(DATA EXTRACTS Opens)

(** The second half of [binary_round_aux]. *)
Lemma renormalize_is_value s r e1 :
  emin <= e1 -> 0 <= r <= 2 ^ prec -> (emin < e1 -> 2 ^ (prec - 1) <= r) ->
  is_value s (r * 2 ^ (e1 - emin))
    (let '(mrs, e) := shr_fexp prec emax r e1 loc_Exact in
     match shr_m mrs with
     | Z0 => S754_zero s
     | Zpos m => if e <=? emax - prec then S754_finite s m e else S754_infinity s
     | _ => S754_nan
     end).
Proof.
  intros He [H0 Hr] Hn. unfold shr_fexp.
  change (SpecFloat.fexp prec emax) with fexp. rewrite fexp_spec.
  cbn [shr_record_of_loc].
  destruct (Z.eq_dec r (2 ^ prec)) as [E|Hne].
  - assert (Hd : Zdigits2 r = prec + 1).
    { apply Zdigits2_unique; [lia|]. rewrite E. split; [lia|]. apply Z.pow_lt_mono_r; lia. }
    rewrite Hd. replace (Z.max _ _ - e1) with 1 by lia. cbn [shr SpecFloat.iter_pos].
    assert (H2 : r = 2 ^ (prec - 1) * 2) by (rewrite E, Z.mul_comm, <- Z.pow_succ_r by lia; f_equal; lia).
    pose proof (pow2_pos (prec - 1)) as Hp. specialize (Hp ltac:(lia)).
    rewrite shr_1_exact; [|lia|by rewrite H2; apply Z_mod_mult]. cbn [shr_m].
    rewrite H2, Z.div_mul by lia.
    destruct (2 ^ (prec - 1)) as [|m|m] eqn:Em; try lia.
    replace (Z.pos m * 2 * 2 ^ (e1 - emin)) with (Z.pos m * 2 ^ (e1 + 1 - emin)).
    2: { replace (e1 + 1 - emin) with (Z.succ (e1 - emin)) by lia. rewrite Z.pow_succ_r by lia. ring. }
    apply finite_is_value; [lia|lia|lia].
  - assert (Hd : Zdigits2 r <= prec).
    { destruct (Z.eq_dec r 0) as [->|]; [cbn; lia|]. apply Zdigits2_bounds; lia. }
    destruct (Z.max (Zdigits2 r + e1 - prec) emin - e1) as [|n|n] eqn:En; [|lia|];
      cbn [shr shr_m].
    all: destruct r as [|m|m]; [|apply finite_is_value; lia|lia].
    all: rewrite Z.mul_0_l; unfold is_value.
    all: rewrite (proj2 (Z.ltb_lt _ _)) by (apply pow2_pos; unfold emin, SpecFloat.emin; lia).
    all: split_and!; try done; by destruct s.
Qed.

Lemma round_nearest_even_exact m : round_nearest_even m loc_Exact = m.
Proof. done. Qed.

(** What [binary_round_aux] returns: one of the two multiples of the unit in the last
    place around the number, the lower one when the number is a multiple of it. *)
Lemma round_aux_value s m e l :
  0 <= m -> e <= fexp (Zdigits2 m + e) ->
  let e1 := fexp (Zdigits2 m + e) in
  let q := m / 2 ^ (e1 - e) in
  exists r, q <= r <= q + 1 /\
    (l = loc_Exact -> (2 ^ (e1 - e) | m) -> r = q) /\
    is_value s (r * 2 ^ (e1 - emin)) (binary_round_aux prec emax s m e l) /\
    (emin < e1 -> 2 ^ (prec - 1) <= q).
Proof.
  intros Hm He e1 q. destruct (shr_fexp_floor m e l Hm He) as (mrs & Hs & Hq & Hex).
  fold e1 in Hs, Hex, Hq.
  change (shr_m mrs = q) in Hq.
  assert (Hqlt : q < 2 ^ prec /\ (emin < e1 -> 2 ^ (prec - 1) <= q)).
  { unfold q. destruct (Z.eq_dec m 0) as [->|].
    { rewrite Z.div_0_l by (pose proof (pow2_pos (e1 - e)); unfold e1 in *; lia).
      split; [apply pow2_pos; lia|].
      unfold e1 in *. rewrite fexp_spec in *. cbn [Zdigits2] in *. lia. }
    destruct (Zdigits2_lower m) as [Hlo Hhi]; [lia|].
    assert (He1 : e1 = Z.max (Zdigits2 m + e - prec) emin) by apply fexp_spec.
    split.
    - apply Z.div_lt_upper_bound; [apply pow2_pos; lia|]. rewrite <- Z.pow_add_r by lia.
      eapply Z.lt_le_trans; [exact Hhi|]. apply Z.pow_le_mono_r; lia.
    - intros. apply Z.div_le_lower_bound; [apply pow2_pos; lia|]. rewrite <- Z.pow_add_r by lia.
      eapply Z.le_trans; [|exact Hlo]. apply Z.pow_le_mono_r; lia. }
  destruct Hqlt as [Hq1 Hq2].
  assert (0 <= q) by (apply Z.div_pos; [done|apply pow2_pos; lia]).
  exists (round_nearest_even q (loc_of_shr_record mrs)).
  pose proof (round_nearest_even_bounds q (loc_of_shr_record mrs)) as Hr.
  split_and!; [lia|lia| | |done].
  - intros -> Hd. by rewrite Hex.
  - unfold binary_round_aux. rewrite Hs, Hq.
    apply renormalize_is_value; [unfold e1; rewrite fexp_spec; lia|lia|lia].
Qed.

(** *** Rounding stays between floats *)

(** A number of units that is the value of a float, were the exponent range unbounded
    above. *)
Definition representable (v : Z) : Prop :=
  exists m e, 0 <= m < 2 ^ prec /\ emin <= e /\ v = m * 2 ^ (e - emin).

Lemma round_aux_between s m e l b :
  0 <= m -> e <= fexp (Zdigits2 m + e) -> b <= e -> b <= emin ->
  exists v, is_value s v (binary_round_aux prec emax s m e l) /\ 0 <= v /\
    forall w, representable w ->
      (m * 2 ^ (e - b) + loc_bit l <= w * 2 ^ (emin - b) -> v <= w) /\
      (w * 2 ^ (emin - b) < (m + 1) * 2 ^ (e - b) -> w <= v).
Proof.
  intros Hm He Hbe Hbm. destruct (round_aux_value s m e l Hm He) as (r & Hr & Hex & Hv & Hq).
  set (e1 := fexp (Zdigits2 m + e)) in *. set (q := m / 2 ^ (e1 - e)) in *.
  assert (Hmin : emin <= e1) by (unfold e1; rewrite fexp_spec; lia).
  assert (HD : 0 < 2 ^ (e1 - e)) by (apply pow2_pos; lia).
  assert (HB : 0 < 2 ^ (e - b)) by (apply pow2_pos; lia).
  assert (HE : 0 < 2 ^ (e1 - emin)) by (apply pow2_pos; lia).
  assert (HM : 0 < 2 ^ (emin - b)) by (apply pow2_pos; lia).
  assert (Heb : 2 ^ (e1 - emin) * 2 ^ (emin - b) = 2 ^ (e1 - e) * 2 ^ (e - b))
    by (rewrite <- !pow2_split by lia; done).
  pose proof (Z.div_mod m (2 ^ (e1 - e)) ltac:(lia)) as Hdm. fold q in Hdm.
  pose proof (Z.mod_pos_bound m (2 ^ (e1 - e)) HD) as Hrem.
  assert (0 <= q) by (apply Z.div_pos; lia).
  exists (r * 2 ^ (e1 - emin)). split_and!; [done|nia|].
  intros w (my & ey & Hmy & Hey & ->).
  set (D := 2 ^ (e1 - e)) in *. set (B := 2 ^ (e - b)) in *. set (E := 2 ^ (e1 - emin)) in *.
  set (M := 2 ^ (emin - b)) in *.
  destruct (Z_lt_le_dec ey e1) as [Hlt|Hge].
  - assert (Hw : my * 2 ^ (ey - emin) < q * E).
    { specialize (Hq ltac:(lia)). unfold E. rewrite (pow2_split e1 (ey + 1) emin) by lia.
      replace (ey + 1 - emin) with (Z.succ (ey - emin)) by lia. rewrite Z.pow_succ_r by lia.
      assert (2 ^ prec = 2 * 2 ^ (prec - 1)) by (rewrite <- Z.pow_succ_r by lia; f_equal; lia).
      assert (HF : 0 < 2 ^ (ey - emin)) by (apply pow2_pos; lia).
      assert (HG : 0 < 2 ^ (e1 - (ey + 1))) by (apply pow2_pos; lia).
      set (F := 2 ^ (ey - emin)) in *. set (G := 2 ^ (e1 - (ey + 1))) in *.
      apply Z.lt_le_trans with (2 * 2 ^ (prec - 1) * F); [apply Z.mul_lt_mono_pos_r; lia|].
      replace (q * (G * (2 * F))) with (2 * (q * G) * F) by ring.
      apply Z.mul_le_mono_nonneg_r; [lia|]. nia. }
    split; [|nia]. intros Hup. exfalso.
    assert (Hqm : q * E * M <= m * B).
    { rewrite <- Z.mul_assoc, Heb, Z.mul_assoc. apply Z.mul_le_mono_nonneg_r; lia. }
    assert (my * 2 ^ (ey - emin) * M < q * E * M) by (apply Z.mul_lt_mono_pos_r; lia).
    assert (0 <= loc_bit l) by (destruct l; cbn; lia). nia.
  - rewrite (pow2_split ey e1 emin) by lia. fold E. rewrite Z.mul_assoc.
    set (k := my * 2 ^ (ey - e1)).
    replace (k * E * M) with (k * D * B) by (rewrite <- !Z.mul_assoc, Heb; ring).
    split; intros Hb; apply Z.mul_le_mono_nonneg_r; try lia.
    + assert (Hmk : m + loc_bit l <= k * D) by (destruct l; cbn [loc_bit] in *; nia).
      destruct (Z.eq_dec r q) as [->|Hrq].
      * assert (0 <= loc_bit l) by (destruct l; cbn; lia). nia.
      * assert (Hin : 0 < loc_bit l \/ 0 < m mod D).
        { destruct l; [|left; cbn; lia]. right.
          destruct (Z.eq_dec (m mod D) 0) as [E0|]; [|lia]. destruct Hrq. apply Hex; [done|].
          apply Z.mod_divide; [lia|done]. }
        assert (0 <= loc_bit l) by (destruct l; cbn; lia). nia.
    + apply Z.mul_lt_mono_pos_r in Hb; [|done]. assert (k * D < (q + 1) * D) by nia. nia.
Qed.

(** A finite float of the format. *)
Definition good (x : spec_float) : Prop := is_finite x = true /\ valid_binary prec emax x = true.

Lemma good_finite s m e : good (S754_finite s m e) ->
  emin <= e /\ Z.pos m < 2 ^ prec /\ (emin < e -> 2 ^ (prec - 1) <= Z.pos m).
Proof. intros [_ H]. by eapply canonical_mantissa_bounds. Qed.

Lemma good_representable x : good x -> 0 <= f_val emin x -> representable (f_val emin x).
Proof.
  intros Hg H0. destruct x as [s|s| |s m e]; try by destruct Hg.
  - exists 0, emin. split_and!; [done|apply pow2_pos; lia|lia|done].
  - apply good_finite in Hg as (He & Hm & _). pose proof (pow2_pos (e - emin)).
    destruct s; cbn [f_val cond_Zopp] in *; [nia|]. exists (Z.pos m), e. by split_and!.
Qed.

Lemma good_bound x : good x -> f_val emin x < 2 ^ (emax - emin).
Proof.
  assert (0 < 2 ^ (emax - emin)) by (apply pow2_pos; unfold emin, SpecFloat.emin; lia).
  intros Hg. destruct x as [s|s| |s m e]; cbn [f_val]; try lia.
  pose proof Hg as (He & Hm & _)%good_finite. destruct Hg as [_ [_ Hle]%valid_finite].
  assert (0 < 2 ^ (e - emin)) by (apply pow2_pos; lia).
  assert (Z.pos m * 2 ^ (e - emin) < 2 ^ (emax - emin)).
  { apply Z.lt_le_trans with (2 ^ prec * 2 ^ (e - emin)); [by apply Z.mul_lt_mono_pos_r|].
    rewrite <- Z.pow_add_r by lia. apply Z.pow_le_mono_r; lia. }
  destruct s; cbn [cond_Zopp]; nia.
Qed.

(** [z] is a correct rounding of a non-negative number of which the comparisons with the
    floats are given: above those below it and below those above it. *)
Definition rounding (z : spec_float) (le ge : Z -> Prop) : Prop :=
  (good z /\ 0 <= f_val emin z \/ z = S754_infinity false) /\
  forall w, good w ->
    (ge (f_val emin w) -> good z /\ 0 <= f_val emin z <= f_val emin w) /\
    (le (f_val emin w) -> good z -> f_val emin w <= f_val emin z).

Lemma is_value_rounding v z (le ge : Z -> Prop) :
  is_value false v z -> 0 <= v ->
  (forall w, ge w -> 0 <= w) ->
  (forall w, representable w -> (ge w -> v <= w) /\ (le w -> w <= v)) ->
  rounding z le ge.
Proof.
  unfold is_value. intros Hv H0 Hge Hw. split.
  { destruct (_ <? _) in Hv; [left|by right]. destruct Hv as (? & ? & -> & _). by split. }
  intros w Hg. pose proof (good_bound w Hg).
  destruct (Z.ltb_spec v (2 ^ (emax - emin))) as [Hlt|Hle].
  - destruct Hv as (Hf & Hvb & Hval & _). cbn [cond_Zopp] in Hval.
    split; intros Hc; rewrite Hval.
    + specialize (Hge _ Hc). destruct (Hw (f_val emin w)) as [Hu _]; [by apply good_representable|].
      split; [by split|]. specialize (Hu Hc). lia.
    + intros _. destruct (Z_lt_le_dec (f_val emin w) 0); [lia|].
      destruct (Hw (f_val emin w)) as [_ Hl]; [by apply good_representable|]. auto.
  - subst z. split; intros Hc; [|by intros []]. specialize (Hge _ Hc).
    destruct (Hw (f_val emin w)) as [Hu _]; [by apply good_representable|]. specialize (Hu Hc). lia.
Qed.

(** ** The operations *)

Lemma emin_neg : emin < 0 -> 0 < 2 ^ (- emin).
Proof. intros. apply pow2_pos. lia. Qed.

Lemma Zdigits2_mul_ge a b : 0 < a -> 0 < b -> Zdigits2 a <= Zdigits2 (a * b).
Proof.
  intros Ha Hb. destruct (Zdigits2_lower a Ha) as [Hlo _].
  destruct (Zdigits2_lower (a * b)) as [_ Hhi]; [nia|].
  enough (Zdigits2 a - 1 < Zdigits2 (a * b)) by lia.
  apply (Z.pow_lt_mono_r_iff 2); [lia| |nia]. destruct (a * b); cbn; lia.
Qed.

Lemma canonical_digits s m e : good (S754_finite s m e) -> emin < e -> Zdigits2 (Z.pos m) = prec.
Proof.
  intros Hg He. pose proof Hg as (_ & Hm & Hn)%good_finite. specialize (Hn He).
  rewrite (Zdigits2_unique (Z.pos m) (prec - 1)); [lia|lia|].
  by replace (prec - 1 + 1) with prec by lia.
Qed.

Lemma zero_rounding s (le ge : Z -> Prop) :
  (forall w, ge w -> 0 <= w) -> (forall w, le w -> w <= 0) -> rounding (S754_zero s) le ge.
Proof.
  intros Hge Hle. split; [by left|]. intros w _. cbn [f_val]. split; intros Hc.
  - specialize (Hge _ Hc). split; [done|lia].
  - intros _. by apply Hle.
Qed.

Lemma finite_nonneg_sign s m e : good (S754_finite s m e) -> 0 <= f_val emin (S754_finite s m e) -> s = false.
Proof.
  intros (He & _)%good_finite. cbn [f_val]. pose proof (pow2_pos (e - emin)).
  destruct s; cbn [cond_Zopp]; [nia|done].
Qed.

(** A product: the value of [x * y] in units of [2 ^ (2 * emin)]. *)
Lemma SFmul_rounding x y : emin < 0 -> good x -> good y ->
  0 <= f_val emin x -> 0 <= f_val emin y ->
  let v := f_val emin x * f_val emin y in
  rounding (SFmul prec emax x y) (fun w => w * 2 ^ (- emin) <= v) (fun w => v <= w * 2 ^ (- emin)).
Proof.
  intros He0 Hx Hy Hsx Hsy. pose proof (emin_neg He0) as Hpe.
  destruct x as [sx|sx| |sx mx ex], y as [sy|sy| |sy my ey]; try (by destruct Hx); try (by destruct Hy);
    cbn [SFmul]; cbn zeta.
  1,2,3: cbn [f_val]; rewrite ?Z.mul_0_l, ?Z.mul_0_r; apply zero_rounding; [intros; nia..].
  apply finite_nonneg_sign in Hsx as ->; [|done]. apply finite_nonneg_sign in Hsy as ->; [|done].
  cbn [f_val cond_Zopp xorb].
  pose proof Hx as (Hex & Hmx & _)%good_finite. pose proof Hy as (Hey & Hmy & _)%good_finite.
  assert (Hpre : ex + ey <= fexp (Zdigits2 (Z.pos (mx * my)) + (ex + ey))).
  { rewrite fexp_spec, Pos2Z.inj_mul.
    destruct (Z.eq_dec ex emin) as [->|], (Z.eq_dec ey emin) as [->|]; try lia.
    - pose proof (Zdigits2_mul_ge (Z.pos my) (Z.pos mx)). rewrite Z.mul_comm.
      rewrite (canonical_digits false my ey) in * by (done || lia). lia.
    - pose proof (Zdigits2_mul_ge (Z.pos mx) (Z.pos my)).
      rewrite (canonical_digits false mx ex) in * by (done || lia). lia.
    - pose proof (Zdigits2_mul_ge (Z.pos mx) (Z.pos my)).
      rewrite (canonical_digits false mx ex) in * by (done || lia). lia. }
  destruct (round_aux_between false (Z.pos (mx * my)) (ex + ey) loc_Exact (2 * emin))
    as (v & Hv & H0 & Hb); [lia|done|lia|lia|].
  assert (Hval : Z.pos (mx * my) * 2 ^ (ex + ey - 2 * emin) =
    Z.pos mx * 2 ^ (ex - emin) * (Z.pos my * 2 ^ (ey - emin))).
  { rewrite Pos2Z.inj_mul. replace (ex + ey - 2 * emin) with ((ex - emin) + (ey - emin)) by lia.
    rewrite Z.pow_add_r by lia. ring. }
  assert (0 < 2 ^ (ex + ey - 2 * emin)) by (apply pow2_pos; lia).
  replace (emin - 2 * emin) with (- emin) in Hb by lia. rewrite Hval in Hb. cbn [loc_bit] in Hb.
  apply (is_value_rounding v); [done|done| |].
  - intros w Hw. assert (0 < Z.pos mx * 2 ^ (ex - emin) * (Z.pos my * 2 ^ (ey - emin))) by (rewrite <- Hval; lia).
    nia.
  - intros w Hr. destruct (Hb w Hr) as [Hu Hl]. split; intros Hc; [apply Hu; lia|].
    apply Hl. rewrite <- Hval in Hc. lia.
Qed.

(DATA EXTRACTS Closes)

• _ASSIGNMENT_
Your answer should consist of the lines above that hold the word "replace", copied exactly.

• _REPLY_
    rewrite Hd. replace (Z.max _ _ - e1) with 1 by lia. cbn [shr SpecFloat.iter_pos].
    replace (Z.pos m * 2 * 2 ^ (e1 - emin)) with (Z.pos m * 2 ^ (e1 + 1 - emin)).
    2: { replace (e1 + 1 - emin) with (Z.succ (e1 - emin)) by lia. rewrite Z.pow_succ_r by lia. ring. }
      replace (ey + 1 - emin) with (Z.succ (ey - emin)) by lia. rewrite Z.pow_succ_r by lia.
      replace (q * (G * (2 * F))) with (2 * (q * G) * F) by ring.
    replace (k * E * M) with (k * D * B) by (rewrite <- !Z.mul_assoc, Heb; ring).
  by replace (prec - 1 + 1) with prec by lia.
  { rewrite Pos2Z.inj_mul. replace (ex + ey - 2 * emin) with ((ex - emin) + (ey - emin)) by lia.
  replace (emin - 2 * emin) with (- emin) in Hb by lia. rewrite Hval in Hb. cbn [loc_bit] in Hb.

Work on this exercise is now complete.